▸ How to complete this task
Copy out every line of the records in which "insulin" can be found.

Stored data:
= = = =
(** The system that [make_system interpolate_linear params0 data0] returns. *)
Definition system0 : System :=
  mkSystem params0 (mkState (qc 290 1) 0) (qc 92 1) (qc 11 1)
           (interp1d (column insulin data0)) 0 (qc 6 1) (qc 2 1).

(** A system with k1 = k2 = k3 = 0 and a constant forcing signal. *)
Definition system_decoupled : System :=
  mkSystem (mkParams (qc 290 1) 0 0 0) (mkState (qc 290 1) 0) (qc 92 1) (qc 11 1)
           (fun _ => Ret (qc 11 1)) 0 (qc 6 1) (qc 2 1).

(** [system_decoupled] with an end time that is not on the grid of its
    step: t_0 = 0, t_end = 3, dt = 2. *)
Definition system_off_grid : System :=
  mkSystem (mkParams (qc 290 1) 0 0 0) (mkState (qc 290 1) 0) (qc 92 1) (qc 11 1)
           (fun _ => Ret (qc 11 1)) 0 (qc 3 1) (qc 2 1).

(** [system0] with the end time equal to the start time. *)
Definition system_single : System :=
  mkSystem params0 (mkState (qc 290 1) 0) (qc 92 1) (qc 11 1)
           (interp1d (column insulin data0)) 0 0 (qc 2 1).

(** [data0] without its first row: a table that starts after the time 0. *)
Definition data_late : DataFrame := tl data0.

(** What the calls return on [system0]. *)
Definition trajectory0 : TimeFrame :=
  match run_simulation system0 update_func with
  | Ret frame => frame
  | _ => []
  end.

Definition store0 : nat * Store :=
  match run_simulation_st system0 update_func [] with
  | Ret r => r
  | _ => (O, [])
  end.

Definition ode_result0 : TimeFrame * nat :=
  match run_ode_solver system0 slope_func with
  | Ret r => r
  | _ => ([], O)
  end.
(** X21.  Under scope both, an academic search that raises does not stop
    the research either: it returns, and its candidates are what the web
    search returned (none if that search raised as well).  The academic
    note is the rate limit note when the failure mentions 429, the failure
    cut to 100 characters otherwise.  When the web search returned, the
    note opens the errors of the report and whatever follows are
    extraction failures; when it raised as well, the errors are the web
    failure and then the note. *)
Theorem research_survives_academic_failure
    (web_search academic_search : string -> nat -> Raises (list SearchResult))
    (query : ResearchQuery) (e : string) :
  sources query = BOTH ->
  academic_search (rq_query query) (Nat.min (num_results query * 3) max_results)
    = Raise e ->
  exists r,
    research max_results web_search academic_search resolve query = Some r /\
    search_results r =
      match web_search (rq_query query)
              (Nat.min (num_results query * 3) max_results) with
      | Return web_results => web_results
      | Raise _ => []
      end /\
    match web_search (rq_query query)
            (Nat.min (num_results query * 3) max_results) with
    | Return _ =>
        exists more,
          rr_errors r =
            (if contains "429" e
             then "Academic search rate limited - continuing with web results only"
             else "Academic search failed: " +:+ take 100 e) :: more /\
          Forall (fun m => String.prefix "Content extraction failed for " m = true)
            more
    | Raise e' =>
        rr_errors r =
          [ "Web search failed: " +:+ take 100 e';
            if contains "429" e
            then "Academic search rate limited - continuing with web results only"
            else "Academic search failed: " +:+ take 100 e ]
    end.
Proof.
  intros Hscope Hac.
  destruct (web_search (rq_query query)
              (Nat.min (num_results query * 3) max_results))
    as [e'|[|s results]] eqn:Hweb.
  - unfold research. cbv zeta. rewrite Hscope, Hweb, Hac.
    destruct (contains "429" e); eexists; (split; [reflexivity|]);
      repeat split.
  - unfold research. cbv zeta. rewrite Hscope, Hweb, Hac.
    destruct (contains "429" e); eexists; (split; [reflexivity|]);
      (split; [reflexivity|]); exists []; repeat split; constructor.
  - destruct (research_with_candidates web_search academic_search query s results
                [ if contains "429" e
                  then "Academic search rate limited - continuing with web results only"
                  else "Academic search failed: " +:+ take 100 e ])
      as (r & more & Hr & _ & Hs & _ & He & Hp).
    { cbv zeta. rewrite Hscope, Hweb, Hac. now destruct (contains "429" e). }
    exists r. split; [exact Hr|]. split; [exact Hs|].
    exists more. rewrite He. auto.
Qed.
= = = =
▸ Exercise solution
           (interp1d (column insulin data0)) 0 (qc 6 1) (qc 2 1).
           (interp1d (column insulin data0)) 0 0 (qc 2 1).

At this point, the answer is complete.